I SETTIMANA di Avvento – VENERDÌ 4 DICEMBRE 2015

Matteo 9, 27-31

Mentre Gesù si allontanava di là, due ciechi lo seguirono gridando: “Figlio di Davide, abbi pietà di noi!”. Entrato in casa, i ciechi gli si avvicinarono e Gesù disse loro: “Credete che io possa fare questo?”. Gli risposero: “Sì, o Signore!”. Allora toccò loro gli occhi e disse: “Avvenga per voi secondo la vostra fede”. E si aprirono loro gli occhi. Quindi Gesù li ammonì dicendo: “Badate che nessuno lo sappia!”. Ma essi, appena usciti, ne diffusero la notizia in tutta quella regione.

Meditazione

“Due ciechi lo seguirono gridando…”. Cosa significa essere ciechi o perdere la vista progressivamente? Mi viene in mente la piccola Miriam di nove anni, ospite della nostra Caritas diocesana, che a causa di un tumore ha perso la vista. Durante la malattia ha espresso il desiderio di prepararsi alla prima comunione, circondata dall’affetto di tutti i seminaristi. Oppure mi ricordo di Elena, giovane studentessa che, mentre frequentava le lezioni di psicologia all’Università, ha perso la vista: nonostante tutto ha terminato gli studi ed oggi sta intraprendendo la professione di psicologa parallelamente ad un percorso di vita religiosa. Da parte sua don Salvatore, sacerdote della nostra diocesi, ha perso la vista ed ha riscoperto una nuova vocazione al sacerdozio, dedicandosi all’ascolto, alla confessione e all’attività di confessore in seminario. Mi ricordo anche un gioco che facevo spesso da bambino: moscacieca. Con gli occhi bendati qualcuno mi faceva fare un paio di giri intorno a me stesso e poi mi abbandonava. Assolutamente cieco, perdevo qualunque orientamento. Mi sentivo mancare il terreno sotto i piedi. Ma, nel momento più difficile, una mano amica mi toccava e mi dava sicurezza. C’è anche la cecità dell’anima: ogni volta che nella vita facciamo un’esperienza difficile, è come se un velo sottile fosse steso sui nostri occhi. Ad ogni dolore un velo; ad ogni velo sempre più buio. I nostri occhi naturali continuano a vedere, ma i nostri occhi interiori non vedono più. Allora ci chiediamo: qual è il senso della nostra vita? Ognuno di noi deve amare e essere amato per trovare il senso della propria esistenza. Ma non sempre si è amati o si riesce ad amare e allora si diventa ciechi per mancanza di amore, finché un incontro a volte casuale ci permette di rivedere i colori della vita.

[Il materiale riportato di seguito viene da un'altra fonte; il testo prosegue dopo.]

Lemma clip_bound_range (n x : Z) : 0 <= n → 0 <= clip_bound n x <= n.
Proof.
  intros Hn. unfold clip_bound.
  destruct (x <? 0) eqn:E; [|apply Z.ltb_ge in E]; lia.
Qed.

Lemma assign_rows_shape {V} (target value r : array2 V) (lo hi : Z) :
  well_shaped target → length (data value) = shape0 value →
  assign_rows target lo hi value = Ok r →
  well_shaped r ∧ shape0 r = shape0 target ∧ shape1 r = shape1 target.
Proof.
  intros [Hrows Hcols] Hvalue. unfold assign_rows.
  destruct (broadcast_to _ _ value) as [rows| |] eqn:E; [|done..].
  cbn [result_bind]. intros [= <-]. cbn [shape0 shape1 data].
  apply broadcast_to_shape in E as [Hlen Hall]; [|done].
  pose proof (clip_bound_range (Z.of_nat (shape0 target)) lo ltac:(lia)).
  pose proof (clip_bound_range (Z.of_nat (shape0 target)) hi ltac:(lia)).
  split; [|done]. split; cbn [shape0 shape1 data].
  - rewrite !length_app, length_take, length_drop, Hlen, Hrows. lia.
  - apply Forall_app. split; [by apply Forall_take|].
    apply Forall_app. split; [done | by apply Forall_drop].
Qed.

Lemma np_stack_rows {V} (rows : list (list V)) (a : array2 V) :
  np_stack rows = Ok a → length (data a) = shape0 a.
Proof.
  unfold np_stack. destruct rows as [|r rs]; [done|].
  destruct (forallb _ rs); [|done]. by intros [= <-].
Qed.

(** Whenever [reshape_with_padding] returns, the array has
    [num_clusters * n_intervals] rows of [interval_size + 2*pad] values
    each, [n_intervals] being [(W - 2*pad) / interval_size] rounded
    towards zero. *)
Theorem reshape_with_padding_shape {V} (zero : V) (coverage reshaped : array2 V)
    (interval_size pad : Z) :
  reshape_with_padding zero coverage interval_size pad = Ok reshaped →
  well_shaped reshaped ∧
  Z.of_nat (shape0 reshaped)
    = Z.of_nat (shape0 coverage)
      * Z.quot (Z.of_nat (shape1 coverage) - 2 * pad) interval_size ∧
  Z.of_nat (shape1 reshaped) = interval_size + 2 * pad.
Proof.
  unfold reshape_with_padding, int_div.
  destruct (interval_size =? 0); [done|]. cbn [result_bind].
  set (n := Z.quot (Z.of_nat (shape1 coverage) - 2 * pad) interval_size).
  match goal with
  | |- context [result_bind ?m _] => destruct m as [starts| |]; [|done..]
  end.
  cbn [result_bind]. unfold np_zeros_shape.
  match goal with
  | |- context [if ?b then Raised ValueError else _] => destruct b eqn:Eneg; [done|]
  end.
  match goal with
  | |- context [if ?b then Raised OverflowError else _] => destruct b; [done|]
  end.
  cbn [result_bind].
  apply orb_false_iff in Eneg as [E0 E1]. apply Z.ltb_ge in E0, E1.
  set (P := fun a : array2 V =>
    well_shaped a ∧ Z.of_nat (shape0 a) = Z.of_nat (shape0 coverage) * n ∧
    Z.of_nat (shape1 a) = interval_size + 2 * pad).
  apply (for_each_invariant P).
  - intros i s s' (Hs & H0 & H1).
    destruct (np_stack _) as [stacked| |] eqn:Es; [|done..]. cbn [result_bind].
    intros Ha. apply assign_rows_shape in Ha as (Hs' & E0' & E1'); [|done|].
    + unfold P. by rewrite E0', E1'.
    + by apply np_stack_rows in Es.
  - unfold P. cbn [shape0 shape1 data]. split; [|lia]. split; cbn [shape0 shape1 data].
    + apply length_replicate.
    + apply Forall_replicate, length_replicate.
Qed.

Lemma reshape_with_padding_shape_witness :
  well_shaped (Array2 2 6 [[1; 2; 3; 4; 5; 6]; [1; 2; 3; 4; 5; 6]]) ∧
  Z.of_nat (shape0 (Array2 2 6 [[1; 2; 3; 4; 5; 6]; [1; 2; 3; 4; 5; 6]]))
    = Z.of_nat (shape0 (Array2 1 10 [[1; 2; 3; 4; 5; 6; 7; 8; 9; 10]]))
      * Z.quot (Z.of_nat (shape1 (Array2 1 10 [[1; 2; 3; 4; 5; 6; 7; 8; 9; 10]]))
                - 2 * 1) 4 ∧
  Z.of_nat (shape1 (Array2 2 6 [[1; 2; 3; 4; 5; 6]; [1; 2; 3; 4; 5; 6]])) = 4 + 2 * 1.
Proof.
  apply (reshape_with_padding_shape 0 (Array2 1 10 [[1; 2; 3; 4; 5; 6; 7; 8; 9; 10]])).
  reflexivity.
Defined.

(** ** The shape of what [atacworks_denoise] returns *)

(** Whenever [atacworks_denoise] returns, for a track at least as wide as
    its two pads, the prediction has the shape
    [(num_clusters, W - 2*pad, K)], [K] being the number of heads that the
    model returns for the reshaped track. *)
Theorem atacworks_denoise_shape {V} (zero : V) (coverage : array2 V)
    (model : array2 V → list (array2 V)) (interval_size pad : Z) (pred : array3 V) :
  atacworks_denoise zero coverage model interval_size pad = Ok pred →
  2 * pad <= Z.of_nat (shape1 coverage) →
  ∃ input_arr,
    reshape_with_padding zero coverage interval_size pad = Ok input_arr ∧
    dim0 pred = shape0 coverage ∧
    Z.of_nat (dim1 pred) = Z.of_nat (shape1 coverage) - 2 * pad ∧
    dim2 pred = length (model input_arr).
Proof.
  unfold atacworks_denoise. intros Hrun Hwide.
  destruct (reshape_with_padding zero coverage interval_size pad)
    as [input_arr| |]; [|done..].
  cbn [result_bind] in Hrun. exists input_arr. split; [done|].
  destruct (stack_last (model input_arr)) as [stacked| |] eqn:Es; [|done..].
  cbn [result_bind] in Hrun.
  assert (Hk : dim2 stacked = length (model input_arr)).
  { unfold stack_last in Es. destruct (model input_arr) as [|h hs]; [done|].
    destruct (forallb _ hs); [|done]. by injection Es as <-. }
  destruct (py_range _ _ 1) as [center| |]; [|done..]. cbn [result_bind] in Hrun.
  destruct (take_positions stacked center) as [taken| |] eqn:Et; [|done..].
  cbn [result_bind] in Hrun.
  assert (Hk' : dim2 taken = dim2 stacked).
  { unfold take_positions in Et. destruct (forallb _ center); [|done].
    by injection Et as <-. }
  unfold reshape3 in Hrun.
  replace (Z.of_nat (shape1 coverage) - 2 * pad =? -1) with false in Hrun
    by (symmetry; apply Z.eqb_neq; lia).
  replace (Z.of_nat (shape1 coverage) - 2 * pad <? 0) with false in Hrun
    by (symmetry; apply Z.ltb_ge; lia).
  cbn [result_bind] in Hrun.
  destruct (_ =? _)%nat; [|done]. injection Hrun as <-.
  cbn [dim0 dim1 dim2]. split; [done|]. split; [lia | congruence].
Qed.

Lemma atacworks_denoise_shape_witness :
  ∃ input_arr,
    reshape_with_padding 0 (Array2 1 6 [[1; 2; 3; 4; 5; 6]]) 4 1 = Ok input_arr ∧
    dim0 (Array3 1 4 2 [[[2; 2]; [3; 3]; [4; 4]; [5; 5]]])
      = shape0 (Array2 1 6 [[1; 2; 3; 4; 5; 6]]) ∧
    Z.of_nat (dim1 (Array3 1 4 2 [[[2; 2]; [3; 3]; [4; 4]; [5; 5]]]))
      = Z.of_nat (shape1 (Array2 1 6 [[1; 2; 3; 4; 5; 6]])) - 2 * 1 ∧
    dim2 (Array3 1 4 2 [[[2; 2]; [3; 3]; [4; 4]; [5; 5]]])
      = length ((fun input : array2 Z => [input; input]) input_arr).
Proof.
  apply (atacworks_denoise_shape 0 (Array2 1 6 [[1; 2; 3; 4; 5; 6]])
           (fun input => [input; input]) 4 1
           (Array3 1 4 2 [[[2; 2]; [3; 3]; [4; 4]; [5; 5]]]));
    [reflexivity | simpl; lia].
Defined.

(** ** The rows of the array and the clusters *)











(** ** [reads_orig] across a call of [get_coverages] *)

(** C10: [get_coverages] works on a copy of [reads_orig], but its kernel
    stores outside the columns it was given when the fragment lengths sum
    to more than the window size (the columns are allocated with
    [window_size] rows, not [expanded_coverage_size]).  For the fragments
    [100, 108) and [104, 110) in the window [100, 110) the lengths sum to
    14; row 1 is sent to slots 8 to 13 of columns of 10 rows, and the store
    at slot 10 is outside the column.  What such a store overwrites is not
    defined: the call has no end, returning or raising, at which
    [reads_orig] is what it was. *)
Theorem get_coverages_reads_orig_undefined :
  let reads := [Reads.Row "chr1" 100 108 "AAAC-1" 0 8 0;
                Reads.Row "chr1" 104 110 "AAAG-1" 1 6 1] in
  let σ := [ReadsFrame reads] in
  sum_Z (map Reads.len reads) = 14 ∧
  np_zeros (110 - 100 + 2 * 0) = Ok (replicate 10 0) ∧
  cumsum (map Reads.len reads) = [8; 14] ∧
  array_set (replicate 10 0) 10 106 = Undefined ∧
  get_coverages 128 0%nat "chr1" 100 110 0 σ = Undef ∧
  ¬ (∃ x σ', get_coverages 128 0%nat "chr1" 100 110 0 σ = Done x σ' ∧
             σ' !! 0%nat = σ !! 0%nat) ∧
  ¬ (∃ e σ', get_coverages 128 0%nat "chr1" 100 110 0 σ = Failed e σ' ∧
             σ' !! 0%nat = σ !! 0%nat).
Proof.
  cbv zeta. repeat split; try (vm_compute; reflexivity).
  - intros (x & σ' & H & _). vm_compute in H. discriminate.
  - intros (e & σ' & H & _). vm_compute in H. discriminate.
Qed.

“Allora (Gesù) toccò loro gli occhi…”. In un passo evangelico si legge che Gesù mise ad un cieco un po’ di saliva negli occhi e gli impose le mani. Lo toccò: la vita è contatto, un semplice contatto che ricrea la vita. A questo proposito mi viene in mente che nella Cappella Sistina Michelangelo ha messo in evidenza il potere del contatto che crea la vita: mi riferisco al dito di Dio che dà la vita ad Adamo.

In questo inizio di Avvento riscopriamo allora la bellezza della forza ricreatrice del contatto con il nostro Signore: rimaniamo alla sua presenza. Prendiamoci piccoli momenti di scambio reciproco, di dialogo, per riscoprire la presenza di un amico. Riscopriamo la bellezza della Santa Eucaristia. Riscopriamo anche il valore e la bellezza dei rapporti umani, fondati sulla stima reciproca, la comprensione, il sostegno reciproco nei momenti belli e difficili della quotidianità. Questo esercizio visivo ci permetterà di vedere il mondo nella luce giusta: la luce di Dio.

Spunti di riflessione

Crediamo intensamente che Gesù possa aprire i nostri occhi a una fede più autentica scoprendo nuovamente con stupore la gioia di viverla pienamente come i ciechi che rivedono nuovamente il mondo che gli circonda. In che modo mi raggiunge il dito di Dio?